While J.R. Brown was winding down (his last note on Haworthia was published in 1970), I was busy trying to make sense of a two large files that seemed to form the body of a manuscript by G.G.Smith for which Mrs. M. Courtenay-Latimer had drafted a title… “A monograph of the genus Haworthia.”  This manuscript comprised a collection of all current species descriptions arranged in the purported twenty sections of Berger and accompanied by many illustrations from the original publications, as well as by many of Smith’s own photographs and those of H.G.Fourcade.  We know that Smith retired in a huff, but was there really good reason for his exit?

It is quite evident from the legacy of notes that the manuscript could not have been anywhere near complete.  I drew attention to this in an article…”Reflections on G.G. Smith’s Haworthia collection” that was published in Excelsa 8:46-52 (1978).  While stuck in the paradigm of 20 sections, he envisaged many more species and varieties and I cannot imagine how he could ever have reconciled this with the evidence of his compiled manuscript.  I suspect he realized this too, hence the (self-directed?) huff.
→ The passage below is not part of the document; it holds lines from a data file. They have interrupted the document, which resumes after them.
(** No hasher of the list is decodable. *)
Definition all_opaque (entries : list (StorageHasher * option SiLookupTypeId))
  : Prop :=
  Forall (fun entry => (hasher_kind_table entry.1).2 = false) entries.

(** The raw values that opaque hashers take off the key from [offset] on. *)
Fixpoint raw_args (value : U8a) (offset : nat)
    (entries : list (StorageHasher * option SiLookupTypeId)) : list Codec :=
  match entries with
  | [] => []
  | (h, _) :: entries =>
      Raw (subarray value offset (offset + (hasher_kind_table h).1)) ::
      raw_args value (offset + (hasher_kind_table h).1) entries
  end.

End Definitions.

End StorageMore.

(** *** More instances to run on *)

Module Sample2.

#[local] Open Scope Z_scope.

(** bnSqrt as the whole part of the square root. *)
Definition bnSqrt (value : Z) : outcome Z :=
  if decide (value < 0) then Throw (Raised "square root of negative numbers is not supported")
  else Ok (Z.sqrt value).

(** Three votes of accounts 1, 2 and 3: an aye of 100 at conviction 1, a nay
    of 50 at the default conviction, an aye of 10 at conviction 2. *)
Definition three_votes : list (Democracy.DeriveReferendumVote nat) :=
  [Democracy.mkDerived 1%nat 100 (Democracy.mkVote true 1);
   Democracy.mkDerived 2%nat 50 (Democracy.mkVote false 0);
   Democracy.mkDerived 3%nat 10 (Democracy.mkVote true 2)].

(** getUniqTypes that finds no type. *)
Definition no_types
  : @Metadata.Registry Sample.metadata_imports ->
    @Metadata.MetaMapped Sample.metadata_imports -> bool -> outcome (list string) :=
  fun _ _ _ => Ok [].

(** A registry as [Sample.storage_imports], but one that cannot name any
    type. *)
Definition storage_unnamed : Storage.Imports :=
  {| Storage.Registry := unit;
     Storage.Value := byte;
     Storage.Param := list byte;
     Storage.AnyJson := list (list byte);
     Storage.Value_encodedLength := fun _ => 1%nat;
     Storage.Value_toHuman := fun b => [[b]];
     Storage.U8a_toHuman := fun u8a => [u8a];
     Storage.Array_toHuman := fun l => concat l;
     Storage.createLookupType := fun _ _ => "u8";
     Storage.createTyped := fun _ _ u8a =>
       match u8a with
       | b :: _ => Ok b
       | [] => Ok x00
       end;
     Storage.getSiType_asTuple := fun _ _ => Throw (Raised "not a tuple");
     Storage.getSiName := fun _ _ => Throw (Raised "no such type");
     Storage.Bytes_decode := fun _ k =>
       match k with
       | Storage.KeyUndefined => Ok []
       | Storage.KeyString _ => Throw (Raised "hex strings are not decoded here")
       | Storage.KeyU8a u8a => Ok u8a
       | Storage.KeyBytes u8a => Ok u8a
       end |}.

(** The map entry of [Sample.map_entry] in that registry. *)
Definition unnamed_entry : @Storage.StorageEntry storage_unnamed :=
  @Storage.mkStorageEntry storage_unnamed
    (fun params => Ok (Sample.prefix ++ concat params))
    (Some (Sample.map_meta Storage.Twox64Concat)) "account" "system".

End Sample2.

(** ** Facts about MetadataVersioned *)

Module MetadataFacts.

Import Metadata.

#[local] Open Scope Z_scope.

Section Facts.

Context `{Imports}.

Implicit Types (s : MetadataVersioned) (n V : Z) (v k : MetaVersions).

(** *** The fields that stay *)

Lemma same_core_refl s : same_core s s.
Proof. by repeat split. Qed.

Lemma same_core_trans s1 s2 s3 :
  same_core s1 s2 -> same_core s2 s3 -> same_core s1 s3.
Proof. intros (?&?&?) (?&?&?). repeat split; congruence. Qed.

Lemma same_core_version s s' : same_core s s' -> version s' = version s.
Proof. intros (_&_&Hm). unfold version. by rewrite Hm. Qed.

Lemma same_core_migrated s s' n : same_core s s' -> migrated s' n = migrated s n.
Proof. intros (Hr&_&Hm). unfold migrated, version. by rewrite Hr, Hm. Qed.

Lemma same_core_expected s s' k : same_core s s' -> expected s' k = expected s k.
Proof.
  intros Hc. pose proof (same_core_version _ _ Hc) as Hv.
  destruct k; unfold expected, normalized; rewrite Hv.
  - rewrite (same_core_migrated _ _ _ Hc). by destruct Hc as (->&_).
  - by rewrite (same_core_migrated _ _ _ Hc).
Qed.

Lemma keeps_above_refl n s : keeps_above n s s.
Proof. by split. Qed.

Lemma keeps_above_trans n n' s1 s2 s3 :
  n <= n' -> keeps_above n s1 s2 -> keeps_above n' s2 s3 -> keeps_above n' s1 s3.
Proof.
  intros Hle [Hl1 Hv1] [Hl2 Hv2]. split; [congruence|].
  intros m Hm. rewrite Hv2 by done. apply Hv1. lia.
Qed.

(** *** The chain *)

Lemma migrated_same s : migrated s (version s) = inner (metadata s).
Proof. unfold migrated. by rewrite Z.sub_diag. Qed.

Lemma migrated_step s n :
  version s < n ->
  migrated s n = transform n (registry s) (migrated s (n - 1)) (version s).
Proof.
  intros Hlt. unfold migrated.
  replace (Z.to_nat (n - version s)) with (S (Z.to_nat (n - 1 - version s))) by lia.
  cbn [chain]. f_equal. f_equal. lia.
Qed.

(** All five steps, written out. *)
Lemma chain_9_14 r x :
  chain r 9 x 5 = toV14 r (toV13 r (toV12 r (toV11 r (toV10 r x 9) 9) 9) 9) 9.
Proof. reflexivity. Qed.

(** *** The four ways through #getVersion *)

Lemma getVersion_same n f p s :
  version s = n -> getVersion (ver n) f p s = (Ok (inner (metadata s)), s).
Proof.
  intros Hv. unfold getVersion, bind, assertVersion, lift, MetadataAll_as.
  rewrite decide_True by lia. rewrite bool_decide_eq_true_2 by done.
  by rewrite decide_True.
Qed.

Lemma getVersion_downgrade n f p s :
  n < version s ->
  getVersion (ver n) f p s = (Throw (CannotConvertMetadata (version s) n), s).
Proof.
  intros Hv. unfold getVersion, bind, assertVersion.
  by rewrite decide_False by lia.
Qed.

Lemma getVersion_hit v f p s x :
  to_cache v s -> converted s !! v = Some x -> getVersion v f p s = (Ok x, s).
Proof.
  intros Hc Hx. unfold getVersion, bind, assertVersion, gets, ret, lift.
  destruct v as [|n]; simpl in Hc.
  - rewrite bool_decide_eq_true_2 by eauto. by rewrite Hx.
  - rewrite decide_True by lia. rewrite bool_decide_eq_false_2 by lia.
    rewrite bool_decide_eq_true_2 by eauto. by rewrite Hx.
Qed.

Lemma getVersion_miss v f p s :
  to_cache v s -> converted s !! v = None ->
  getVersion v f p s =
    match p s with
    | (Ok prev, s1) =>
        (Ok (f (registry s1) prev (version s1)), snd (convert v f prev s1))
    | (Throw e, s1) => (Throw e, s1)
    end.
Proof.
  intros Hc Hx. unfold getVersion, bind, assertVersion, gets, ret, lift.
  assert (Hno : ¬ is_Some (converted s !! v)) by (rewrite Hx; by intros [? ?]).
  destruct v as [|n]; simpl in Hc.
  - rewrite bool_decide_eq_false_2 by done.
    destruct (p s) as [[prev|e] s1]; [|done].
    unfold convert; simpl. by rewrite lookup_insert_eq.
  - rewrite decide_True by lia. rewrite bool_decide_eq_false_2 by lia.
    rewrite bool_decide_eq_false_2 by done.
    destruct (p s) as [[prev|e] s1]; [|done].
    unfold convert; simpl. by rewrite lookup_insert_eq.
Qed.

(** *** The invariant *)

Lemma inv_new r magic meta : inv (new r magic meta).
Proof.
  split; simpl.
  - intros k x Hk. by rewrite lookup_empty in Hk.
  - constructor.
  - intros k. rewrite lookup_empty. split; [by intros ?%elem_of_nil|by intros [? ?]].
Qed.

(** Storing the expected value under a key that is not cached yet. *)
Lemma convert_inv v f prev s :
  inv s -> converted s !! v = None ->
  expected s v = Some (f (registry s) prev (version s)) ->
  inv (snd (convert v f prev s)).
Proof.
  intros [Hexp Hone Hran] Hnone Hval.
  assert (Hcore : same_core s (snd (convert v f prev s))) by (by repeat split).
  split.
  - intros k x. rewrite (same_core_expected _ _ _ Hcore). simpl.
    destruct (decide (v = k)) as [<-|Hne].
    + rewrite lookup_insert_eq. by intros [= <-].
    + rewrite lookup_insert_ne by done. apply Hexp.
  - simpl. apply NoDup_app. split; [done|]. split; [|apply NoDup_singleton].
    intros k Hk ->%list_elem_of_singleton.
    apply Hran in Hk. rewrite Hnone in Hk. by destruct Hk.
  - intros k. simpl. rewrite elem_of_app, list_elem_of_singleton, Hran.
    destruct (decide (v = k)) as [<-|Hne].
    + rewrite lookup_insert_eq. split; eauto.
    + rewrite lookup_insert_ne by done. split; [intros [?|?]; [done|congruence]|eauto].
Qed.

Lemma convert_core v f prev s : same_core s (snd (convert v f prev s)).
Proof. by repeat split. Qed.

Lemma convert_grows v f prev s :
  converted s !! v = None -> converted s ⊆ converted (snd (convert v f prev s)).
Proof. intros Hnone. simpl. by apply insert_subseteq. Qed.

(** *** Every getter is sound *)

(** The cases of [sound] in which the instance stays as it is: what is left
    to show is the outcome. *)
Ltac stays s :=
  eexists; exists s; split; [done|]; split; [done|];
  split; [apply same_core_refl|]; split; [apply keeps_above_refl|];
  split; [done|]; split.

Lemma sound_asV9 : sound 9 asV9.
Proof.
  intros s Hinv. unfold asV9, bind, assertVersion, lift, MetadataAll_as.
  destruct (decide (version s <= 9)) as [Hle|Hgt].
  - fold (version s). destruct (decide (version s = 9)) as [Heq|Hne].
    + stays s.
      * intros _. split; [|lia]. by rewrite <- Heq, migrated_same.
      * intros _. lia.
    + stays s; [intros ?; lia|simpl; discriminate].
  - stays s; [intros ?; lia|simpl; discriminate].
Qed.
It took me several years to absorb the specimens in the Compton Herbarium while at the same time taking Smith’s meticulous (in the sense of the literature from which it was extracted) collation of material to pieces.  Putting it all back together as best I could, I eventually produced Haworthia Handbook (1976) published by National Botanic Gardens of South Africa.  It was not a great work and neither was it very well-received at the time (though it has had a curiously perky afterlife once it went out of print).  Charles Glass wrote to me that he was a bit disappointed (by its elliptic compressions?).  Gordon Rowley was kind enough to point out many nomenclatural errors and a page of errata had to be inserted.

However, I was actually committed to helping Col. Scott write a formal revision as I had no aspirations to do so myself.  He had been refused access to Smith’s collection, as the Curator of the Compton Herbarium had concurred with Mrs. Courtenay-Latimer (and perhaps Smith himself) that Col Scott would not do credit to a formal revision.  It became quite problematic for me when I realized that this estimate of Scott’s botanical capability was uncomfortably close to true.  This led me to re-write my handbook as The New Haworthia Handbook (1981), also published by National Botanic Gardens, hoping that Col Scott would follow the ideas expressed in my optimistic foreword.

 

This did not happen and Scott’s…”The Genus Haworthia – A Taxonomic Revision”, appeared in 1983  published by Aloe Books, Johannesburg, as a closely and clumsily kept secret from me.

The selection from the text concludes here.